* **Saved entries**
(* ===== verification/Text.v ===== *)
(** * Text: the parts of Rust's [str] and integer formatting the code uses

    UTF-8 validation and decoding ([str::from_utf8]), [split_whitespace],
    ASCII case mapping, [usize::from_str] and decimal formatting, on bytes. *)
From S2P Require Import Prelude.

Definition byte_in (lo hi : N) (c : ascii) : bool := ((lo <=? N_of_ascii c) && (N_of_ascii c <=? hi))%N.

(** ** UTF-8

    [utf8_step b]: the first character of [b], as its code point and its
    bytes, and the rest; [None] when [b] does not start with a well-formed
    sequence (the table of the Unicode standard: no overlong forms, no
    surrogates, nothing above U+10FFFF). *)
Definition cont (c : ascii) : N := N.land (N_of_ascii c) 63.

Definition utf8_step (b : bytes) : option (N * bytes * bytes) :=
  match b with
  | [] => None
  | c1 :: b1 =>
      let n1 := N_of_ascii c1 in
      if (n1 <? 128)%N then Some (n1, [c1], b1)
      else if byte_in 194 223 c1 then
        match b1 with
        | c2 :: b2 =>
            if byte_in 128 191 c2 then Some (N.land n1 31 * 64 + cont c2, [c1; c2], b2)%N else None
        | _ => None
        end
      else if byte_in 224 239 c1 then
        match b1 with
        | c2 :: c3 :: b3 =>
            let lo := if (n1 =? 224)%N then 160%N else 128%N in
            let hi := if (n1 =? 237)%N then 159%N else 191%N in
            if byte_in lo hi c2 && byte_in 128 191 c3
            then Some (N.land n1 15 * 4096 + cont c2 * 64 + cont c3, [c1; c2; c3], b3)%N else None
        | _ => None
        end
      else if byte_in 240 244 c1 then
        match b1 with
        | c2 :: c3 :: c4 :: b4 =>
            let lo := if (n1 =? 240)%N then 144%N else 128%N in
            let hi := if (n1 =? 244)%N then 143%N else 191%N in
            if byte_in lo hi c2 && byte_in 128 191 c3 && byte_in 128 191 c4
            then Some (N.land n1 7 * 262144 + cont c2 * 4096 + cont c3 * 64 + cont c4,
                       [c1; c2; c3; c4], b4)%N else None
        | _ => None
        end
      else None
  end.

(** The characters of a byte string; fuel [length b] suffices. *)
Fixpoint utf8_chars (fuel : nat) (b : bytes) : option (list (N * bytes)) :=
  match b with
  | [] => Some []
  | _ =>
      match fuel with
      | O => None
      | S fuel =>
          '(cp, w, rest) ← utf8_step b;
          l ← utf8_chars fuel rest; Some ((cp, w) :: l)
      end
  end.

Definition str_chars (b : bytes) : option (list (N * bytes)) := utf8_chars (length b) b.

(** [str::from_utf8(b).is_ok()]. *)
Definition utf8_valid (b : bytes) : bool := match str_chars b with Some _ => true | None => false end.

(** [char::is_whitespace]: the Unicode property White_Space. *)
Definition is_whitespace (cp : N) : bool :=
  ((9 <=? cp) && (cp <=? 13) || (cp =? 32) || (cp =? 133) || (cp =? 160) || (cp =? 5760)
   || (8192 <=? cp) && (cp <=? 8202) || (cp =? 8232) || (cp =? 8233) || (cp =? 8239)
   || (cp =? 8287) || (cp =? 12288))%N.

(** [str::split_whitespace]: the maximal runs of other characters. [cur] is the
    run being read, [None] between runs. *)
Fixpoint split_ws (cur : option bytes) (l : list (N * bytes)) : list bytes :=
  match l with
  | [] => match cur with Some w => [w] | None => [] end
  | (cp, w) :: l' =>
      if is_whitespace cp
      then match cur with Some r => r :: split_ws None l' | None => split_ws None l' end
      else split_ws (Some (default [] cur ++ w)) l'
  end.

Definition split_whitespace (l : list (N * bytes)) : list bytes := split_ws None l.

(** ** ASCII case *)
Definition upper_char (c : ascii) : ascii :=
  if byte_in 97 122 c then ascii_of_N (N_of_ascii c - 32) else c.
Definition to_ascii_uppercase (b : bytes) : bytes := upper_char <$> b.

(** ** Decimal numbers *)
Definition dec_digit (d : N) : ascii := ascii_of_N (48 + d).

Fixpoint dec_loop (fuel : nat) (n : N) (tail : bytes) : bytes :=
  match fuel with
  | O => tail
  | S fuel =>
      let tail := dec_digit (n mod 10) :: tail in
      if (n / 10 =? 0)%N then tail else dec_loop fuel (n / 10)%N tail
  end.

(** [format!("{n}")] of an unsigned and of a signed integer; a number has at
    most as many decimal digits as binary ones. *)
Definition dec (n : N) : bytes := dec_loop (S (N.to_nat (N.log2 n))) n [].
Definition dec_z (z : Z) : bytes :=
  if (z <? 0)%Z then "-"%char :: dec (Z.to_N (- z)) else dec (Z.to_N z).

(** [usize::from_str] (64 bits): an optional [+], at least one digit, no
    overflow at any step. *)
Definition digit_step (acc : option N) (c : ascii) : option N :=
  n ← acc;
  if byte_in 48 57 c then
    let m := (n * 10 + (N_of_ascii c - 48))%N in if (m <? U64)%N then Some m else None
  else None.

Definition parse_usize (b : bytes) : option N :=
  let digits := match b with
                | c :: b' => if decide (c = "+"%char) then b' else b
                | [] => b
                end in
  match digits with
  | [] => None
  | _ => foldl digit_step (Some 0%N) digits
  end.

(** ** Lemmas *)
Lemma N_of_dec_digit d : (d < 10)%N -> N_of_ascii (dec_digit d) = (48 + d)%N.
Proof. intros. apply N_ascii_embedding. lia. Qed.

Lemma dec_digit_in d : (d < 10)%N -> byte_in 48 57 (dec_digit d) = true.
Proof.
  intros. unfold byte_in. rewrite N_of_dec_digit by done.
  apply andb_true_intro. split; apply N.leb_le; lia.
Qed.

Lemma digit_step_dec n d :
  (d < 10)%N -> (n * 10 + d < U64)%N -> digit_step (Some n) (dec_digit d) = Some (n * 10 + d)%N.
Proof.
  intros Hd Hn. unfold digit_step, byte_in. simpl. rewrite N_of_dec_digit by done.
  replace (48 + d - 48)%N with d by lia.
  destruct (N.leb_spec 48 (48 + d)); [|lia]. destruct (N.leb_spec (48 + d) 57); [|lia].
  cbn [andb]. destruct (N.ltb_spec (n * 10 + d) U64); [done|lia].
Qed.

Lemma log2_div10 n : (n / 10 <> 0)%N -> (N.log2 (n / 10) < N.log2 n)%N.
Proof.
  intros Hnz. assert (10 <= n)%N.
  { destruct (N.le_gt_cases 10 n) as [|Hlt]; [done|]. by rewrite N.div_small in Hnz. }
  apply N.log2_lt_pow2; [by apply N.neq_0_lt_0|]. pose proof (N.log2_spec n ltac:(lia)) as [_ Hu].
  rewrite N.pow_succ_r' in Hu. apply N.Div0.div_lt_upper_bound. lia.
Qed.

(** Reading the digits of [n] before [tail] leaves [n] as the accumulator. *)
Lemma dec_loop_read fuel n tail :
  (n < U64)%N -> N.to_nat (N.log2 n) < fuel ->
  foldl digit_step (Some 0%N) (dec_loop fuel n tail) = foldl digit_step (Some n) tail.
Proof.
  revert n tail. induction fuel as [|fuel IH]; intros n tail Hn Hf; [lia|]. simpl.
  pose proof (N.mod_lt n 10 ltac:(lia)) as Hm. pose proof (N.div_mod n 10 ltac:(lia)) as Hd.
  destruct (N.eqb_spec (n / 10) 0) as [Hz|Hnz].
  - cbn [foldl]. rewrite digit_step_dec by lia. do 2 f_equal. lia.
  - rewrite IH.
    + cbn [foldl]. rewrite digit_step_dec by lia. do 2 f_equal. lia.
    + eapply N.le_lt_trans; [apply N.Div0.div_le_upper_bound|exact Hn]. lia.
    + pose proof (log2_div10 n Hnz). lia.
Qed.

Lemma dec_loop_nonempty fuel n tail : fuel <> 0 -> exists c t,
  dec_loop fuel n tail = c :: t /\ byte_in 48 57 c = true.
Proof.
  revert n tail. induction fuel as [|fuel IH]; intros n tail Hf; [done|]. simpl.
  pose proof (N.mod_lt n 10 ltac:(lia)) as Hm.
  pose proof (dec_digit_in _ Hm) as Hb.
  destruct (n / 10 =? 0)%N; [eauto|]. destruct fuel as [|fuel]; [simpl; eauto|]. by apply IH.
Qed.

(** Printing, then parsing. *)
Lemma parse_dec n : (n < U64)%N -> parse_usize (dec n) = Some n.
Proof.
  intros Hn. pose proof (dec_loop_read (S (N.to_nat (N.log2 n))) n [] Hn ltac:(lia)) as Hr.
  unfold parse_usize, dec in *. revert Hr.
  destruct (dec_loop_nonempty (S (N.to_nat (N.log2 n))) n [] ltac:(lia)) as (c & t & -> & Hc).
  rewrite decide_False by (intros ->; vm_compute in Hc; done). intros Hr. by simpl in *.
Qed.

(** The digits contain no line feed. *)
Lemma dec_loop_chars fuel n tail c : c ∈ dec_loop fuel n tail -> byte_in 48 57 c = true \/ c ∈ tail.
Proof.
  revert n tail. induction fuel as [|fuel IH]; intros n tail; simpl; [by right|].
  pose proof (N.mod_lt n 10 ltac:(lia)) as Hm.
  pose proof (dec_digit_in _ Hm) as Hb.
  destruct (n / 10 =? 0)%N.
  - intros [->|H]%elem_of_cons; [by left|by right].
  - intros [H|[->|H]%elem_of_cons]%IH; auto.
Qed.

Lemma dec_digits n c : c ∈ dec n -> byte_in 48 57 c = true.
Proof. intros [H|H%elem_of_nil]%dec_loop_chars; [done|done]. Qed.

(** ** Slicing strings *)

(** [split_once], [rsplit_once] at one ASCII character; [split] at one. *)
Fixpoint split_once (c : ascii) (b : bytes) : option (bytes * bytes) :=
  match b with
  | [] => None
  | x :: b' =>
      if decide (x = c) then Some ([], b')
      else '(l, r) ← split_once c b'; Some (x :: l, r)
  end.

Definition rsplit_once (c : ascii) (b : bytes) : option (bytes * bytes) :=
  '(l, r) ← split_once c (rev b); Some (rev r, rev l).

Fixpoint split_at_char (c : ascii) (b : bytes) : list bytes :=
  match b with
  | [] => [[]]
  | x :: b' =>
      if decide (x = c) then [] :: split_at_char c b'
      else match split_at_char c b' with
           | [] => [[x]]
           | w :: ws => (x :: w) :: ws
           end
  end.

(** [strip_suffix]. *)
Definition strip_suffix (suffix b : bytes) : option bytes :=
  if decide (drop (length b - length suffix) b = suffix)
  then Some (take (length b - length suffix) b) else None.

(** The longest prefix whose characters satisfy [p], and the rest. *)
Fixpoint span (p : ascii -> bool) (b : bytes) : bytes * bytes :=
  match b with
  | [] => ([], [])
  | c :: b' => if p c then let '(l, r) := span p b' in (c :: l, r) else ([], b)
  end.

Fixpoint skip_ws (l : list (N * bytes)) : list (N * bytes) :=
  match l with
  | (cp, w) :: l' => if is_whitespace cp then skip_ws l' else l
  | [] => []
  end.

(** [str::trim_start], [str::trim]; a [&str] always decodes. *)
Definition trim_start (b : bytes) : bytes :=
  match str_chars b with
  | Some l => concat (skip_ws l).*2
  | None => b
  end.
Definition trim (b : bytes) : bytes :=
  match str_chars b with
  | Some l => concat (rev (skip_ws (rev (skip_ws l)))).*2
  | None => b
  end.

Definition contains_char (c : ascii) (b : bytes) : bool := bool_decide (c ∈ b).

(** [join]. *)
Fixpoint join (sep : bytes) (l : list bytes) : bytes :=
  match l with
  | [] => []
  | [w] => w
  | w :: l' => w ++ sep ++ join sep l'
  end.

(** ** Cutting a text at a character it was joined with *)
Lemma split_once_app c a b : c ∉ a -> split_once c (a ++ c :: b) = Some (a, b).
Proof.
  induction a as [|x a IH]; simpl; intros Hc; [by rewrite decide_True|].
  apply not_elem_of_cons in Hc as [Hx Hc]. rewrite decide_False by congruence. by rewrite IH.
Qed.

Lemma split_once_none c b : c ∉ b -> split_once c b = None.
Proof.
  induction b as [|x b IH]; simpl; intros Hc; [done|].
  apply not_elem_of_cons in Hc as [Hx Hc]. rewrite decide_False by congruence. by rewrite IH.
Qed.

Lemma rsplit_once_app c a b : c ∉ b -> rsplit_once c (a ++ c :: b) = Some (a, b).
Proof.
  intros Hc. unfold rsplit_once. rewrite rev_app_distr. simpl. rewrite <- app_assoc. simpl.
  rewrite split_once_app by (rewrite list_elem_of_In, <- in_rev; by rewrite <- list_elem_of_In).
  simpl. by rewrite !rev_involutive.
Qed.

Lemma split_at_char_none c b : c ∉ b -> split_at_char c b = [b].
Proof.
  induction b as [|x b IH]; simpl; intros Hc; [done|].
  apply not_elem_of_cons in Hc as [Hx Hc]. rewrite decide_False by congruence. by rewrite IH.
Qed.

Lemma strip_suffix_app sfx b : strip_suffix sfx (b ++ sfx) = Some b.
Proof.
  unfold strip_suffix. rewrite length_app, Nat.add_sub.
  by rewrite drop_app_length, take_app_length, decide_True.
Qed.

* **Exercise objective**
Please find every line in the records above that holds the word "characters" and copy it.

* **Task answer**
(** The characters of a byte string; fuel [length b] suffices. *)
(** [str::split_whitespace]: the maximal runs of other characters. [cur] is the
(** The longest prefix whose characters satisfy [p], and the rest. *)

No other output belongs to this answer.